I'm not a "Historian". I'm a husband, a father, a son and a grandfather. A history geek and sometimes curmudgeon, who still likes to learn new things. I began writing "Today in History" nearly six years ago, as sort of a self-guided history course.  I told myself I’d write 365, the leap year changed that to 366. As I write this, I believe there are over 600. I make every effort to get my facts straight, but I'm as good at being wrong as the next guy. I offer these "Today in History" stories in hopes that you'll enjoy reading them, as much as I’ve enjoyed writing them. Rick Long

8 thoughts on “September 30, 1918 Gold Star Mother’s Day”

  1. An excellent post. As a student of WWI, I’ve always called it “the forgotten middle child” of the US wars. I feel it doesn’t always get its due when it definitely should. I drove through parts of the Meuse-Argonne while in Europe and its chilling ground, for sure. Thanks for another great post.

    Liked by 1 person

    1. I’ve always felt that the great war spawned the entire history of the 20th century, and beyond.

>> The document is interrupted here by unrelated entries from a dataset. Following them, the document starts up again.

(** C4: once a [Receive] with a non-empty list has returned, with whatever
    result, every later [Receive] with a non-empty list fails with "Receive
    has already been called" and changes nothing, whatever calls were made
    in between; and no later [Receive] at all succeeds. *)
Theorem Receive_at_most_once r p1 cs p2 :
  Encodings p1 ≠ [] →
  let r2 := run_calls (Receive r p1).1.1 cs in
  (Encodings p2 ≠ [] → Receive r2 p2 = (r2, Some ErrAlreadyReceiving, [])) ∧
  (Receive r2 p2).1.2 ≠ None.
Proof.
  intros Hne r2.
  assert (Hr2 : received r2 = true).
  { unfold r2. apply run_calls_received.
    apply (proj2 (Receive_received r p1)). by right. }
  split.
  - intros Hne2. by apply Receive_already.
  - by apply Receive_latched_fails.
Qed.

Lemma Receive_at_most_once_witness :
  Encodings encodings_qhf ≠ [] ∧
  let r2 := run_calls (Receive (receiver_on transport_ok) encodings_qhf).1.1
              [CallStop close_rtp_fails] in
  (Encodings encodings_single ≠ [] →
     Receive r2 encodings_single = (r2, Some ErrAlreadyReceiving, [])) ∧
  (Receive r2 encodings_single).1.2 ≠ None.
Proof.
  split; [discriminate|].
  apply (Receive_at_most_once (receiver_on transport_ok) encodings_qhf
           [CallStop close_rtp_fails] encodings_single).
  discriminate.
Defined.

(** C6: [Receive] with an empty list fails with "no encodings provided",
    calls nothing and returns the receiver it was given: state, track,
    streams and latch are those of before, so a receiver in [Created]
    stays in [Created]. *)
Theorem Receive_no_encodings r p :
  Encodings p = [] →
  Receive r p = (r, Some ErrNoEncodings, []) ∧
  (state_of r = Created →
     state_of (Receive r p).1.1 = Created ∧
     received (Receive r p).1.1 = false).
Proof.
  intros Hnil. unfold Receive. rewrite Hnil. split; [reflexivity|].
  cbn. unfold state_of. destruct (closed r), (received r); intros; try discriminate; done.
Qed.

Lemma Receive_no_encodings_witness :
  Encodings encodings_none = [] ∧
  Receive (receiver_on transport_ok) encodings_none
    = (receiver_on transport_ok, Some ErrNoEncodings, []) ∧
  (state_of (receiver_on transport_ok) = Created →
     state_of (Receive (receiver_on transport_ok) encodings_none).1.1 = Created ∧
     received (Receive (receiver_on transport_ok) encodings_none).1.1 = false).
Proof.
  split; [reflexivity|].
  apply (Receive_no_encodings (receiver_on transport_ok) encodings_none).
  reflexivity.
Defined.

(** ** Stop *)

Lemma Stop_success_closes r io : (Stop r io).1.2 = None → closed (Stop r io).1.1 = true.
Proof. stop_cases r io; cbn; congruence. Qed.

Lemma Stop_failure_inv r io e r' tr :
  Stop r io = (r', Some e, tr) →
  r' = r ∧ closed r = false ∧ received r = true ∧
  (is_Some (rtcpReadStream r) ∨ is_Some (rtpReadStream r)) ∧ tr ≠ [].
Proof.
  stop_cases r io; intros H; try discriminate H;
    injection H as <- <- <-; repeat split; eauto; discriminate.
Qed.

(** C8: after a [Stop] that returned success the receiver is [Stopped],
    and every later [Stop], whatever calls come in between, returns
    success, calls no [Close] and leaves the receiver as it finds it; two
    [Stop]s in a row end in the state, and with the trace, of the first. *)
Theorem Stop_idempotent r io1 :
  (Stop r io1).1.2 = None →
  let r1 := (Stop r io1).1.1 in
  state_of r1 = Stopped ∧
  (∀ io2, Stop r1 io2 = (r1, None, [])) ∧
  (∀ cs io2, Stop (run_calls r1 cs) io2 = (run_calls r1 cs, None, []) ∧
             state_of (run_calls r1 cs) = Stopped) ∧
  (∀ io2, (Stop r1 io2).1.1 = r1 ∧ (Stop r io1).2 ++ (Stop r1 io2).2 = (Stop r io1).2).
Proof.
  intros Hok r1.
  assert (Hc : closed r1 = true) by (by apply Stop_success_closes).
  split; [unfold state_of; by rewrite Hc|].
  split; [intros io2; by apply Stop_closed_mono|].
  split.
  - intros cs io2.
    assert (Hc' : closed (run_calls r1 cs) = true) by (by apply run_calls_closed).
    split; [by apply Stop_closed_mono|]. unfold state_of. by rewrite Hc'.
  - intros io2. rewrite (Stop_closed_mono r1 io2 Hc). cbn.
    split; [reflexivity|]. apply app_nil_r.
Qed.

Lemma Stop_idempotent_witness :
  (Stop (Receive (receiver_on transport_ok) encodings_qhf).1.1 close_ok).1.2 = None ∧
  let r1 := (Stop (Receive (receiver_on transport_ok) encodings_qhf).1.1 close_ok).1.1 in
  state_of r1 = Stopped ∧
  (∀ io2, Stop r1 io2 = (r1, None, [])) ∧
  (∀ cs io2, Stop (run_calls r1 cs) io2 = (run_calls r1 cs, None, []) ∧
             state_of (run_calls r1 cs) = Stopped) ∧
  (∀ io2, (Stop r1 io2).1.1 = r1 ∧
          (Stop (Receive (receiver_on transport_ok) encodings_qhf).1.1 close_ok).2
            ++ (Stop r1 io2).2
          = (Stop (Receive (receiver_on transport_ok) encodings_qhf).1.1 close_ok).2).
Proof.
  split; [reflexivity|].
  apply (Stop_idempotent (Receive (receiver_on transport_ok) encodings_qhf).1.1 close_ok).
  reflexivity.
Defined.

(** C10: a [Stop] that returns an error has not closed [closed]: the
    receiver is returned as it was, still [Receiving], and the next [Stop]
    is not the no-op of a stopped receiver but starts over with the same
    [Close] call the failed one started with, closing [closed] only if it
    gets through.  In general [closed] is closed after a [Stop] exactly if
    that [Stop] returned success. *)
Theorem Stop_failure_not_terminal r io e r' tr :
  Stop r io = (r', Some e, tr) →
  r' = r ∧ closed r' = false ∧ state_of r' = Receiving ∧ tr ≠ [] ∧
  ∀ io2,
    (Stop r' io2).2 ≠ [] ∧
    head (Stop r' io2).2 = head tr ∧
    (closed (Stop r' io2).1.1 = true ↔ (Stop r' io2).1.2 = None).
Proof.
  intros H. destruct (Stop_failure_inv r io e r' tr H) as (-> & Hc & Hr & Hs & Hne).
  split; [reflexivity|]. split; [assumption|].
  split; [unfold state_of; by rewrite Hc, Hr|]. split; [assumption|].
  intros io2. revert H. unfold Stop. rewrite Hc, Hr.
  destruct (rtcpReadStream r) as [s1|].
  - destruct (rtcp_Close io) as [e1|], (rtcp_Close io2) as [e1'|];
      destruct (rtpReadStream r) as [s2|];
      try destruct (rtp_Close io) as [e2|]; try destruct (rtp_Close io2) as [e2'|];
      intros H; try discriminate H; injection H as <- <-; cbn; rewrite ?Hc;
      repeat split; try discriminate; try reflexivity; intros; discriminate.
  - destruct Hs as [[? Hs]|[s2 Hs]]; [discriminate Hs|]. rewrite Hs.
    destruct (rtp_Close io) as [e2|], (rtp_Close io2) as [e2'|];
      intros H; try discriminate H; injection H as <- <-; cbn; rewrite ?Hc;
      repeat split; try discriminate; try reflexivity; intros; discriminate.
Qed.

Lemma Stop_failure_not_terminal_witness :
  let r := (Receive (receiver_on transport_ok) encodings_single).1.1 in
  Stop r close_rtp_fails
    = (r, Some (ErrExternal 2),
       [EvCloseSRTCP {| srtcp_stream_ssrc := 111 |}; EvCloseSRTP {| srtp_stream_ssrc := 111 |}]) ∧
  r = r ∧ closed r = false ∧ state_of r = Receiving ∧
  [EvCloseSRTCP {| srtcp_stream_ssrc := 111 |}; EvCloseSRTP {| srtp_stream_ssrc := 111 |}] ≠ [] ∧
  ∀ io2,
    (Stop r io2).2 ≠ [] ∧
    head (Stop r io2).2
      = head [EvCloseSRTCP {| srtcp_stream_ssrc := 111 |};
              EvCloseSRTP {| srtp_stream_ssrc := 111 |}] ∧
    (closed (Stop r io2).1.1 = true ↔ (Stop r io2).1.2 = None).
Proof.
  intros r. split; [reflexivity|].
  apply (Stop_failure_not_terminal r close_rtp_fails (ErrExternal 2) r
           [EvCloseSRTCP {| srtcp_stream_ssrc := 111 |};
            EvCloseSRTP {| srtp_stream_ssrc := 111 |}]).
  reflexivity.
Defined.

(** ** The forward loops *)

Section RunLoop.
Variable body : iteration → list event * option panic_value.

(** A loop that got through [pre] goes on with [post]; one that died in
    [pre] never sees [post]. *)
Lemma run_loop_app pre post :
  run_loop body (pre ++ post) =
    match (run_loop body pre).2 with
    | Running => ((run_loop body pre).1 ++ (run_loop body post).1, (run_loop body post).2)
    | Panicked v => ((run_loop body pre).1, Panicked v)
    end.
Proof.
  induction pre as [|it pre IH]; cbn.
  - by destruct (run_loop body post).
  - destruct (body it) as [tr [v|]]; [reflexivity|].
    rewrite IH. destruct (run_loop body pre) as [tr' [|v]]; cbn.
    + destruct (run_loop body post). cbn. by rewrite app_assoc.
    + reflexivity.
Qed.

(** Every event of a run is an event of one of its turns. *)
Lemma run_loop_event e script :
  e ∈ (run_loop body script).1 → ∃ it, it ∈ script ∧ e ∈ (body it).1.
Proof.
  induction script as [|it script IH]; cbn.
  - intros H. by apply not_elem_of_nil in H.
  - destruct (body it) as [tr [v|]] eqn:Hb; cbn.
    + intros H. exists it. split; [left|]. by rewrite Hb.
    + destruct (run_loop body script) as [tr' o]. cbn in *.
      intros [H|H]%elem_of_app.
      * exists it. split; [left|]. by rewrite Hb.
      * destruct (IH H) as (it' & Hin & He). exists it'. split; [by right|done].
Qed.

(** The turn reached after a prefix that left the loop running. *)
Lemma run_loop_reach pre it post :
  (run_loop body pre).2 = Running →
  run_loop body (pre ++ it :: post) =
    match (body it).2 with
    | Some v => ((run_loop body pre).1 ++ (body it).1, Panicked v)
    | None => ((run_loop body pre).1 ++ (body it).1 ++ (run_loop body post).1,
               (run_loop body post).2)
    end.
Proof.
  intros Hpre. rewrite run_loop_app, Hpre. cbn.
  destruct (body it) as [tr [v|]]; cbn; [reflexivity|].
  by destruct (run_loop body post).
Qed.
End RunLoop.

(** What [rewrite_and_write] writes, and to whom. *)
Lemma rewrite_and_write_event tracks rid0 packet werr out target p :
  tracks !! rid0 = Some out →
  EvWriteRTP target p ∈ (rewrite_and_write tracks rid0 packet werr).1 →
  target = out ∧ ∃ q, packet = Some q ∧ p = set_SSRC (out_SSRC out) q.
Proof.
  intros Hout. unfold rewrite_and_write. rewrite Hout.
  destruct packet as [q|]; cbn.
  - intros H%list_elem_of_singleton. injection H as -> ->. eauto.
  - intros H. by apply not_elem_of_nil in H.
Qed.

Lemma rewrite_and_write_mapped tracks rid0 q werr out :
  tracks !! rid0 = Some out →
  rewrite_and_write tracks rid0 (Some q) werr =
    ([EvWriteRTP out (set_SSRC (out_SSRC out) q)],
     match werr with
     | Some e => if decide (e = ErrClosedPipe) then None else Some (PanicError (Some e))
     | None => None
     end).
Proof. intros Hout. unfold rewrite_and_write. by rewrite Hout. Qed.

Lemma Echo_body_event tracks rid0 it out target p :
  tracks !! rid0 = Some out →
  EvWriteRTP target p ∈ (Echo.forward_body tracks rid0 it).1 →
  target = out ∧ ∃ q, read_packet it = Some q ∧ p = set_SSRC (out_SSRC out) q.
Proof.
  intros Hout. unfold Echo.forward_body. destruct (read_err it).
  - cbn. intros H%list_elem_of_singleton. discriminate H.
  - destruct (rewrite_and_write tracks rid0 (read_packet it) (write_err it)) as [tr v] eqn:Hrw.
    cbn. intros [H|H]%elem_of_cons; [discriminate H|].
    apply (rewrite_and_write_event tracks rid0 (read_packet it) (write_err it)); [done|].
    by rewrite Hrw.
Qed.

Lemma Simulcast_body_event tracks err rid0 it out target p :
  tracks !! rid0 = Some out →
  EvWriteRTP target p ∈ (Simulcast.forward_body tracks err rid0 it).1 →
  target = out ∧ ∃ q, read_packet it = Some q ∧ p = set_SSRC (out_SSRC out) q.
Proof.
  intros Hout. unfold Simulcast.forward_body. destruct err.
  - cbn. intros H%list_elem_of_singleton. discriminate H.
  - destruct (rewrite_and_write tracks rid0 (read_packet it) (write_err it)) as [tr v] eqn:Hrw.
    cbn. intros [H|H]%elem_of_cons; [discriminate H|].
    apply (rewrite_and_write_event tracks rid0 (read_packet it) (write_err it)); [done|].
    by rewrite Hrw.
Qed.

(** C1: whenever the stream's RID has an outbound track, every packet
    either forward loop writes goes to that track and is a packet the loop
    read with its SSRC field replaced by the outbound track's SSRC; what
    SSRC the packet came in with has no part in it. *)
Theorem forward_rewrites_ssrc tracks inStream out err script target p :
  tracks !! rid inStream = Some out →
  EvWriteRTP target p ∈ (Echo.forward_loop tracks inStream script).1 ∨
  EvWriteRTP target p ∈ (Simulcast.forward_loop tracks err inStream script).1 →
  target = out ∧
  SSRC p = out_SSRC out ∧
  ∃ it q, it ∈ script ∧ read_packet it = Some q ∧
          p = set_SSRC (out_SSRC out) q ∧
          (SSRC q ≠ out_SSRC out → SSRC p ≠ SSRC q) ∧
          ∀ s, set_SSRC (out_SSRC out) (set_SSRC s q) = p.
Proof.
  intros Hout H.
  assert (Hw : target = out ∧ ∃ it q, it ∈ script ∧ read_packet it = Some q ∧
                                      p = set_SSRC (out_SSRC out) q).
  { destruct H as [H|H]; apply run_loop_event in H as (it & Hin & He).
    - destruct (Echo_body_event _ _ _ _ _ _ Hout He) as (-> & q & Hq & ->). eauto 6.
    - destruct (Simulcast_body_event _ _ _ _ _ _ _ Hout He) as (-> & q & Hq & ->). eauto 6. }
  destruct Hw as (-> & it & q & Hin & Hq & ->).
  split; [reflexivity|]. split; [reflexivity|].
  exists it, q. split; [assumption|]. split; [assumption|].
  split; [reflexivity|]. split; [|reflexivity].
  cbn. intros Hne Heq. by apply Hne.
Qed.

Lemma forward_rewrites_ssrc_witness :
  tracks_qhf !! rid stream_q = Some out_q ∧
  out_q = out_q ∧
  SSRC (set_SSRC 7001 (packet_of 1 1001)) = out_SSRC out_q ∧
  ∃ it q, it ∈ [turn (Some (packet_of 1 1001)) None None] ∧ read_packet it = Some q ∧
          set_SSRC 7001 (packet_of 1 1001) = set_SSRC (out_SSRC out_q) q ∧
          (SSRC q ≠ out_SSRC out_q → SSRC (set_SSRC 7001 (packet_of 1 1001)) ≠ SSRC q) ∧
          ∀ s, set_SSRC (out_SSRC out_q) (set_SSRC s q) = set_SSRC 7001 (packet_of 1 1001).
Proof.
  split; [reflexivity|].
  apply (forward_rewrites_ssrc tracks_qhf stream_q out_q None
           [turn (Some (packet_of 1 1001)) None None] out_q
           (set_SSRC 7001 (packet_of 1 1001))).
  - reflexivity.
  - left. vm_compute. constructor. constructor.
Defined.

From international communism to the modern contours of the Middle East, none of it would’ve happened the way did, without World War I. World War II is little more than the great war, ver. 2.0. This country’s wars in Korea, Vietnam and the Cold War never would’ve happened.

      Liked by 1 person

      1. Totally agree! So many things can be traced back to that war, the effects of which are still felt today and will be felt for a long time to come. I also agree about WWII being the continuation of the first World War. It even involved a lot of the same people, as the generals of WWII came of age in the first.

        Liked by 1 person

  2. One author I read for this notes with not a little sadness, that he was often the only visitor to the Meuse-Argonne American cemetery, while that of the Normandy invasion was always packed with visitors. The last American veteran of the Great War passed from among us in 2011, meaning that the war to end all wars is now gone from living memory. It’s all in the nature of things, I suppose, but I hope we never forget the generations who came before us, or the sacrifices they made to give us the life we now enjoy.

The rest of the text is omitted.